Sunday, Apr 11, 2010 at 07:52
When bought my first cruiser back in 1974 the manual said to use normal multipurpose grease in the wheel bearings, which we did. When HTB came along in the early eighties we started using it but also found that wheel bearings wore much quicker, sometimes after an extended trip they would be badly marked/pitted after just 20k. I had a mate that ran a mechanical workshop and he used to wash the hubs out for me. When he returned the hubs one time in the early 80's he asked how many k's the cruiser had done and I said 40k as we repacked the wheel bearings every 20k as per Toyota recommendations. He then said
well you need new bearings as these are buggered, same with the trailer, they would be buggered after every outback trip. He then asked what grease I was using, when I said HTB he then said that is why the bearings are buggered, trailer hubs and most 4wd hubs don't get hot enough to melt the grease sufficiently to allow it to flow into the bearings which means they are only ever lubricated by the initial greasing into the rollers.

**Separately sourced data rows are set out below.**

(** * State machines of the AI-collaboration framework: a shallow embedding

    The development embeds the XState v5 machines of the repository

    - [losscut-judgment.ts]  (loss-cut judgment, LC),
    - [verification-loop.ts] (verification loop, SP-3),
    - [recovery-flow.ts]     (recovery flow RF with the escalation judgment ES),
    - [main-flow.ts]         (the orchestrator),

    together with the records of [types.ts], and proves properties of their
    runs.

    Conventions.
    - A JavaScript [number] is a [Z]; a [string] is a [String.string];
      [T | null] is [option T]; a union of string literals is an inductive
      type whose constructors carry the literals' names.
    - A machine is a pair of functions: the transition taken on an event, and
      the eventless ([always] / [onDone]) transition of a state.  A macrostep
      takes the event's transition and then eventless transitions until none
      is enabled; the number of eventless transitions is bounded by a fuel
      argument, and the lemmas say which fuel is enough.
    - [Date.now()] is an explicit argument [now].
    - Actions that the source leaves empty ("injected from outside" through
      [provide]) are parameters of the verification loop and of the recovery
      flow: an implementation maps the context to the context, as an
      [assign] does; the machine as written is the instance [noActions]
      where they do nothing.
    - Where two records of [types.ts] share a field name, or a state shares
      its name with a string literal, one of them is renamed: [pcPassed],
      [crPassed], [lrPassed] for the three fields [passed]; [division],
      [verdict], [evaluationResults] for the three fields [result];
      [StepTypecheck], [ApproachA], [completedTask] and the like for
      literals. *)

From Stdlib Require Import ZArith List String Bool Lia.
Import ListNotations.
(** * The R1CS compiler of gnark (frontend/cs/r1cs) and the GKR gates:
      a shallow embedding and its properties.

    The Go code is embedded as pure functions.  A slice is a [list], a Go
    [map] a [gmap], an [int] used as an identifier, an index or a length a
    [nat], an [int] that may be negative a [Z].  A function that mutates
    the receiver takes the state and returns the new one.  A run-time panic
    (an index out of range, a failed type assertion, an explicit [panic])
    is the outcome [None]; a Go [error] is a value of type [error].

    Lists are values: two Go slices over one array are two lists here, and a
    write through one of them is not seen through the other.  The compiler
    clones the expressions it stores in constraints and in hints; the one
    place where it keeps a slice of the caller is [MarkBoolean], and the
    functions that write in the array of an argument are [reduce] and the
    in-place sort of [MarkBoolean] and [IsBoolean].  The statements on the
    marked expressions are therefore about the terms at the time of the
    call, and say so where it matters. *)

From Stdlib Require Import ZArith Lia.
From stdpp Require Import base option list gmap strings sorting pretty.

Open Scope Z_scope.
Open Scope nat_scope.

(** ** Package schema: the visibility of a wire *)

Module schema.

(** The visibility classes; a term whose visibility was never set is
    [Unset]. *)
Inductive Visibility : Set :=
| Unset
| Internal
| Secret
| Public.

#[global] Instance Visibility_eq_dec : EqDecision Visibility.
Proof. solve_decision. Defined.

End schema.

Import schema.

(** ** Package fr: the scalar field of BLS12-377 *)

Module fr.

(** The order of the scalar field of BLS12-377. *)
Definition Modulus : Z :=
  8444461749428370424248824938781546531375899335154063827935233455917409239041%Z.

(** An element is given by its canonical representative in [0, Modulus). *)
Definition Element : Type := Z.

(** The zero value of the Go type. *)
Definition zero : Element := 0%Z.

Definition SetOne : Element := 1%Z.

Definition Add (a b : Element) : Element := ((a + b) mod Modulus)%Z.

Definition Sub (a b : Element) : Element := ((a - b) mod Modulus)%Z.

Definition Mul (a b : Element) : Element := ((a * b) mod Modulus)%Z.

Definition Neg (a : Element) : Element := ((- a) mod Modulus)%Z.

End fr.

(** ** Package cs (constraint/bls12-377): the gates of the GKR registry *)

Module gkr.

Inductive Gate : Type :=
| mulGate (g : Z)
| addGate
| subGate
| negGate.

(** [for i := 2; i < len(x); i++ { res.op(&res, &x[2]) }]: the body reads
    [x[2]] at every round. *)
Definition loop_from_2 (op : fr.Element → fr.Element → fr.Element)
    (x : list fr.Element) (res : fr.Element) : option fr.Element :=
  foldl (λ acc _, r ← acc; x2 ← x !! 2; Some (op r x2))
        (Some res) (seq 2 (length x - 2)).

Definition mulGate_Evaluate (g : Z) (x : list fr.Element) : option fr.Element :=
  if negb (Z.of_nat (length x) =? g)%Z then None
  else match length x with
       | 0 => Some fr.SetOne
       | 1 => x !! 0
       | _ => x0 ← x !! 0; x1 ← x !! 1; loop_from_2 fr.Mul x (fr.Mul x0 x1)
       end.

(** [switch len(x)] has no default case: with three inputs or more the
    result keeps its zero value. *)
Definition addGate_Evaluate (x : list fr.Element) : option fr.Element :=
  let res := fr.zero in
  match length x with
  | 0 => Some res
  | 1 => x !! 0
  | 2 => x0 ← x !! 0; x1 ← x !! 1; loop_from_2 fr.Add x (fr.Add x0 x1)
  | _ => Some res
  end.

Definition subGate_Evaluate (element : list fr.Element) : option fr.Element :=
  if (2 <? length element) then None
  else e0 ← element !! 0; e1 ← element !! 1; Some (fr.Sub e0 e1).

Definition negGate_Evaluate (element : list fr.Element) : option fr.Element :=
  if negb (length element =? 1) then None
  else e0 ← element !! 0; Some (fr.Neg e0).

Definition Evaluate (g : Gate) (x : list fr.Element) : option fr.Element :=
  match g with
  | mulGate n => mulGate_Evaluate n x
  | addGate => addGate_Evaluate x
  | subGate => subGate_Evaluate x
  | negGate => negGate_Evaluate x
  end.

Definition Degree (g : Gate) : Z :=
  match g with
  | mulGate n => n
  | _ => 1%Z
  end.

Definition GkrGateRegistry : gmap string Gate :=
  <["mul" := mulGate 2]> (<["add" := addGate]> (<["sub" := subGate]>
    (<["neg" := negGate]> ∅))).

End gkr.

(** The sum of a list of field elements, for comparison with the addition
    gate. *)
Definition fr_sum (x : list fr.Element) : fr.Element :=
  foldr fr.Add fr.zero x.

(** ** Package ecc: the supported curves *)

Module ecc.

Inductive ID : Set :=
| UNKNOWN
| BN254
| BLS12_377
| BLS12_381
| BLS24_315
| BW6_761
| BW6_633.

#[global] Instance ID_eq_dec : EqDecision ID.
Proof. solve_decision. Defined.

End ecc.

(** ** Package compiled: terms, linear expressions, constraints, hints *)

Module compiled.

(** Modelled from the spec: [compiled.Term], a packed triple of a
    coefficient identifier, a wire identifier and the visibility of the
    wire.  The packing itself is not part of the embedding; a term is the
    triple. *)
Record Term : Set := mkTerm {
  CoeffID : nat;
  WireID : nat;
  VariableVisibility : Visibility
}.

#[global] Instance Term_eq_dec : EqDecision Term.
Proof. solve_decision. Defined.

(** Modelled from the spec: [compiled.Pack(variableID, coeffID,
    visibility)] builds the term of the triple. *)
Definition Pack (variableID coeffID : nat) (visibility : Visibility) : Term :=
  mkTerm coeffID variableID visibility.

(** Modelled from the spec: [t.Unpack()] returns the coefficient, the wire
    and the visibility; [SetCoeffID] and [SetWireID] replace one
    component. *)
Definition Unpack (t : Term) : nat * nat * Visibility :=
  (CoeffID t, WireID t, VariableVisibility t).

Definition SetCoeffID (t : Term) (cID : nat) : Term :=
  mkTerm cID (WireID t) (VariableVisibility t).

Definition SetWireID (t : Term) (wID : nat) : Term :=
  mkTerm (CoeffID t) wID (VariableVisibility t).

(** Modelled from the spec: the fixed identifiers of the coefficients 0
    and 1. *)
Definition CoeffIdZero : nat := 0.
Definition CoeffIdOne : nat := 1.

(** [compiled.LinearExpression] is a slice of terms. *)
Abbreviation LinearExpression := (list Term).

(** Modelled from the spec: the order of terms, by visibility class first
    (public, then secret, then internal, the unset sentinel last), then
    by wire identifier. *)
Definition visibility_rank (v : Visibility) : nat :=
  match v with
  | Public => 0
  | Secret => 1
  | Internal => 2
  | Unset => 3
  end.

(** [Less] of the [sort.Interface] of linear expressions, on two terms. *)
Definition Term_Less (a b : Term) : bool :=
  if decide (VariableVisibility a = VariableVisibility b)
  then WireID a <? WireID b
  else visibility_rank (VariableVisibility a) <? visibility_rank (VariableVisibility b).

(** [sort.IsSorted]: no element is less than its predecessor. *)
Fixpoint IsSorted (l : LinearExpression) : bool :=
  match l with
  | [] => true
  | a :: l' =>
      match l' with
      | [] => true
      | b :: _ => negb (Term_Less b a) && IsSorted l'
      end
  end.

(** Modelled from the spec: [LinearExpression.Equal], exact structural
    equality of two term lists. *)
Definition Equal (l1 l2 : LinearExpression) : bool := bool_decide (l1 = l2).

(** Modelled from the spec: [LinearExpression.Clone], a copy of the
    terms into a fresh slice. *)
Definition LinearExpression_Clone (l : LinearExpression) : LinearExpression :=
  map (λ t, t) l.

(** [compiled.Variable]; the Go name is a reserved word here. *)
Record CVariable : Set := mkVariable {
  LinExp : LinearExpression
}.

#[global] Instance CVariable_eq_dec : EqDecision CVariable.
Proof. solve_decision. Defined.

(** Modelled from the spec: [Variable.Clone], the variable over a copy of
    its terms. *)
Definition Clone (v : CVariable) : CVariable :=
  mkVariable (LinearExpression_Clone (LinExp v)).

Record R1C : Set := mkR1C {
  R1C_L : CVariable;
  R1C_R : CVariable;
  R1C_O : CVariable
}.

He gave me a tin of APX and I've never had to replace a bearing since and only every repack every few years on the cruiser and hardly ever on the trailers.
The main reason I've found for repacking is to replace the worn out seals especially when operating in lots of mud and water as the seals do dry out due to contamination.
I suspect that many later model vehicles probably do run a lot hotter in the hubs due to higher weights, smaller metal mass in hubs etc allowing braking heat to transfer to the hub and in turn the hub but I'll stick with the APX as it has served me much better than HTB plus I don't have to repack very often at all. In fact I never wash the bearings out just put them in the bearing repacker, pump new grease in which pushes the old stuff out, wipe the excess off and stick them back in.